Problem requirements =
Lines from the first one down to the one containing "Two batches of" in the data below are the only ones needed; please return them exactly, both ends included.

[Stored items from a collection]
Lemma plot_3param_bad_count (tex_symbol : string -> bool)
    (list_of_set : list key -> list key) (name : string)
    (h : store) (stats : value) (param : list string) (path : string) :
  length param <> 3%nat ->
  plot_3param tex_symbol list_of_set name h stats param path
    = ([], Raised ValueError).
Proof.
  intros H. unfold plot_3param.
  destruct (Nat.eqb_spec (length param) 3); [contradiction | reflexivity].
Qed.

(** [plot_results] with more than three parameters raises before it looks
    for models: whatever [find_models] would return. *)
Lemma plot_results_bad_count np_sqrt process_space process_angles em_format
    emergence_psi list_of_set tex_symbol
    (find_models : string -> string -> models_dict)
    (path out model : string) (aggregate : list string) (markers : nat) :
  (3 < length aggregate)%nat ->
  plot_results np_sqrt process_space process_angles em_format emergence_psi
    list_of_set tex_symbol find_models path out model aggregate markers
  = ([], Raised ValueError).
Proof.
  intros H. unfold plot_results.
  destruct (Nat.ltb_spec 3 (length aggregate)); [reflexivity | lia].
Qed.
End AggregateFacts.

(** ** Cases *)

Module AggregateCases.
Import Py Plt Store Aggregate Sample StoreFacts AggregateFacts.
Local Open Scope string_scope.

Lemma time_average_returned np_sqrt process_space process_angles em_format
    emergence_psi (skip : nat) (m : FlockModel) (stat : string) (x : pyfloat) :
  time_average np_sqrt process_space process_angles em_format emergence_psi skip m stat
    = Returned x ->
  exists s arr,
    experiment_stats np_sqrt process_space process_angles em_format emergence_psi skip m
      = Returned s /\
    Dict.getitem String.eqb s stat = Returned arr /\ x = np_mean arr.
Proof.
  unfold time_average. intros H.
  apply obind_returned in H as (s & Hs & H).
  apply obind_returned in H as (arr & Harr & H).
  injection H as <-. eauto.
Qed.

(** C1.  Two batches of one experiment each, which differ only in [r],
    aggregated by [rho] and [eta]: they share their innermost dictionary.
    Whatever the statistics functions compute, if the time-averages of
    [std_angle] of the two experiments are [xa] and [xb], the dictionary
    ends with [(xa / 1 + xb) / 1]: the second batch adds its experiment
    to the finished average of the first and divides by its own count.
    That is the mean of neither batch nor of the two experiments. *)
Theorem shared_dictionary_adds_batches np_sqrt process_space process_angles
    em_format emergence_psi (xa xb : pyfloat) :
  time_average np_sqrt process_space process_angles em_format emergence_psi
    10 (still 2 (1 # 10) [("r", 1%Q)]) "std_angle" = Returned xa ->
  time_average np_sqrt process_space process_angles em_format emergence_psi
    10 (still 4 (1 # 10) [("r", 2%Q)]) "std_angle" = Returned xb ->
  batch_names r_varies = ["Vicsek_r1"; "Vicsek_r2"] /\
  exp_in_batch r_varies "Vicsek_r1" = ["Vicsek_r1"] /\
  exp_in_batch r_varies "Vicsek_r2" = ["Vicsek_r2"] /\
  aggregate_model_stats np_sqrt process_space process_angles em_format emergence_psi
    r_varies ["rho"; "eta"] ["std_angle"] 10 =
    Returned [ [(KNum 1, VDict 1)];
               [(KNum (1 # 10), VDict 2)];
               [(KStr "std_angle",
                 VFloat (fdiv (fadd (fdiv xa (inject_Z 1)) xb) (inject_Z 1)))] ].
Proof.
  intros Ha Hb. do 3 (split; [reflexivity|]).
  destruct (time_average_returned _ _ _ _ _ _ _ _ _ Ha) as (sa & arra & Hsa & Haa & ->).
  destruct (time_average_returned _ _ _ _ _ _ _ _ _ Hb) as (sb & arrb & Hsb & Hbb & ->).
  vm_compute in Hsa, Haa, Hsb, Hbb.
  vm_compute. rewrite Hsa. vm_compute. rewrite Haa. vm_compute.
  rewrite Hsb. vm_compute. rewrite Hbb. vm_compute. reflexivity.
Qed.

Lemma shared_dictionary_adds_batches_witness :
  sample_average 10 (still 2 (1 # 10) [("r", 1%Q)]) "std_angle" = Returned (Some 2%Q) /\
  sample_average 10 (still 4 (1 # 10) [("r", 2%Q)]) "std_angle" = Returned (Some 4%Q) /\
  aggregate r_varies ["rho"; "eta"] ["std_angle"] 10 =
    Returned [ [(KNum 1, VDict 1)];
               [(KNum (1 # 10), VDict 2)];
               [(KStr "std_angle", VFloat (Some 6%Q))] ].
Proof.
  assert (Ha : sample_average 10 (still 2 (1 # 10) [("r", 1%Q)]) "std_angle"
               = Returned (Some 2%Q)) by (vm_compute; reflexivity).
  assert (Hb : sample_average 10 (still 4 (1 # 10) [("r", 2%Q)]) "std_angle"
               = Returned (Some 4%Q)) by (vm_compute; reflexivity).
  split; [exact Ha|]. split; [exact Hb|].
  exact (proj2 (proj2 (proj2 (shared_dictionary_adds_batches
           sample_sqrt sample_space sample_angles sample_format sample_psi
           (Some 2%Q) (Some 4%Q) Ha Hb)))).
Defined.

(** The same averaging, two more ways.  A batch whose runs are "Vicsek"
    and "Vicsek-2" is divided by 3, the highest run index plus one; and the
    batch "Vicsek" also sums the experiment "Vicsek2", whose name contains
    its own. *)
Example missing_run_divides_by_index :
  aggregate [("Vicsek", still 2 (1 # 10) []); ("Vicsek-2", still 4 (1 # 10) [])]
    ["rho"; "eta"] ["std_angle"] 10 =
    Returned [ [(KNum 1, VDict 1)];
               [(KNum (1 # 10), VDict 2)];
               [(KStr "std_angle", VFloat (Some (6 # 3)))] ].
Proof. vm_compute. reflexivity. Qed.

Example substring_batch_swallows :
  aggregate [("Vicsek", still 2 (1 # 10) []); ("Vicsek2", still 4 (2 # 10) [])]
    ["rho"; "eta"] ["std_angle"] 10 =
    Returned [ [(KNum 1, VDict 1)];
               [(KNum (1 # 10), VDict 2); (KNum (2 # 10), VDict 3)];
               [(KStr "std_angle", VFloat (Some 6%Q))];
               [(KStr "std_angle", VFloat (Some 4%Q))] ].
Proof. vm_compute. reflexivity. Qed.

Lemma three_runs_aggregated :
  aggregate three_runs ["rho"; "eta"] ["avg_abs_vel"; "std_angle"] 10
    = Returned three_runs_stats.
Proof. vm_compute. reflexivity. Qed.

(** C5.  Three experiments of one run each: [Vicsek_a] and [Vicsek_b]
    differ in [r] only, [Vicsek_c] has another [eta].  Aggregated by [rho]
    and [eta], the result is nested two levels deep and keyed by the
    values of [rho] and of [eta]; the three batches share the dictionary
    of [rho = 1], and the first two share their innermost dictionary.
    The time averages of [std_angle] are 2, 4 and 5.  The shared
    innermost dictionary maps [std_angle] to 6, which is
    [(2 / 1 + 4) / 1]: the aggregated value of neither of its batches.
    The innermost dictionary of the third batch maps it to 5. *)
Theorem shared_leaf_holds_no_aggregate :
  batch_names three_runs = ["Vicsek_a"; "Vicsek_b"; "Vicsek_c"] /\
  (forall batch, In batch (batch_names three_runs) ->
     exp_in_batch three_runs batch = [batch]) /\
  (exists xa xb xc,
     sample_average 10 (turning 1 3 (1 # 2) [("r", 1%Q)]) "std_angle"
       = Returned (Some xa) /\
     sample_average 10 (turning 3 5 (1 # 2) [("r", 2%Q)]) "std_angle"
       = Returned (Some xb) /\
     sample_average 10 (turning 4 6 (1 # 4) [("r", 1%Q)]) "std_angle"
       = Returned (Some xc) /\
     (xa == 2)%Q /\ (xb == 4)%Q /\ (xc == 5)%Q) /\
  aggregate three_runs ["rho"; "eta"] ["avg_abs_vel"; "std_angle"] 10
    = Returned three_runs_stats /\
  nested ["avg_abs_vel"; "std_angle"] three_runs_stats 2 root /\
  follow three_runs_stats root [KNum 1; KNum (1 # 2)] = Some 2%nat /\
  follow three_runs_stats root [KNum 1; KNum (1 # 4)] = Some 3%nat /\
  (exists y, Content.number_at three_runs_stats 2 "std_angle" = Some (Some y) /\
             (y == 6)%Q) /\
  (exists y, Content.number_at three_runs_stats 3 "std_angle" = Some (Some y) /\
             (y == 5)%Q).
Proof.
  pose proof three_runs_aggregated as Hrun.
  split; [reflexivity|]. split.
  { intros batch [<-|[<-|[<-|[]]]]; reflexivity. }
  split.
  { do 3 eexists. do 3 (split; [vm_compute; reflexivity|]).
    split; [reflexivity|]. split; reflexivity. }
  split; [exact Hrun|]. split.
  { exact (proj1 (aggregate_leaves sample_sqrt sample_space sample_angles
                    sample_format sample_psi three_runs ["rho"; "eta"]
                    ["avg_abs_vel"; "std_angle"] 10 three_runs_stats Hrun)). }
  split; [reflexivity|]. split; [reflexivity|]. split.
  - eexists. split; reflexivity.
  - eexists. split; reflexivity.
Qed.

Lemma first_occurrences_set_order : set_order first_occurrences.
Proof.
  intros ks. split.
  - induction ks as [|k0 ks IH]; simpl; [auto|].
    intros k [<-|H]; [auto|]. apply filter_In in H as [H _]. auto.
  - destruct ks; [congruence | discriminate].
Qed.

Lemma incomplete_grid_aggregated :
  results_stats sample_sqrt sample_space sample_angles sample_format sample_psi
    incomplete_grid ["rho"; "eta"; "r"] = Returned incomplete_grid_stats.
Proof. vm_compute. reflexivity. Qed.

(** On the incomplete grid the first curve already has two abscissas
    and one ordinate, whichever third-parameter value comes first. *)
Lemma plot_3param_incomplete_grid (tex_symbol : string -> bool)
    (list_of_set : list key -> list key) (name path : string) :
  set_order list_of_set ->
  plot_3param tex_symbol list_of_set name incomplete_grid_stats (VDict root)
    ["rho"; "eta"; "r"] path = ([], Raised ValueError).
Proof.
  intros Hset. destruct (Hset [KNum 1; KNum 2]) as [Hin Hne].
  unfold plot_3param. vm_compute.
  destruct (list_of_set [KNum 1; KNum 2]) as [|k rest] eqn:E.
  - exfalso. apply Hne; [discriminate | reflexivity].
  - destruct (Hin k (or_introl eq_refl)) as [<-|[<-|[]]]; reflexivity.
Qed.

Solution below =
Lemma plot_3param_bad_count (tex_symbol : string -> bool)
    (list_of_set : list key -> list key) (name : string)
    (h : store) (stats : value) (param : list string) (path : string) :
  length param <> 3%nat ->
  plot_3param tex_symbol list_of_set name h stats param path
    = ([], Raised ValueError).
Proof.
  intros H. unfold plot_3param.
  destruct (Nat.eqb_spec (length param) 3); [contradiction | reflexivity].
Qed.

(** [plot_results] with more than three parameters raises before it looks
    for models: whatever [find_models] would return. *)
Lemma plot_results_bad_count np_sqrt process_space process_angles em_format
    emergence_psi list_of_set tex_symbol
    (find_models : string -> string -> models_dict)
    (path out model : string) (aggregate : list string) (markers : nat) :
  (3 < length aggregate)%nat ->
  plot_results np_sqrt process_space process_angles em_format emergence_psi
    list_of_set tex_symbol find_models path out model aggregate markers
  = ([], Raised ValueError).
Proof.
  intros H. unfold plot_results.
  destruct (Nat.ltb_spec 3 (length aggregate)); [reflexivity | lia].
Qed.
End AggregateFacts.

(** ** Cases *)

Module AggregateCases.
Import Py Plt Store Aggregate Sample StoreFacts AggregateFacts.
Local Open Scope string_scope.

Lemma time_average_returned np_sqrt process_space process_angles em_format
    emergence_psi (skip : nat) (m : FlockModel) (stat : string) (x : pyfloat) :
  time_average np_sqrt process_space process_angles em_format emergence_psi skip m stat
    = Returned x ->
  exists s arr,
    experiment_stats np_sqrt process_space process_angles em_format emergence_psi skip m
      = Returned s /\
    Dict.getitem String.eqb s stat = Returned arr /\ x = np_mean arr.
Proof.
  unfold time_average. intros H.
  apply obind_returned in H as (s & Hs & H).
  apply obind_returned in H as (arr & Harr & H).
  injection H as <-. eauto.
Qed.

(** C1.  Two batches of one experiment each, which differ only in [r],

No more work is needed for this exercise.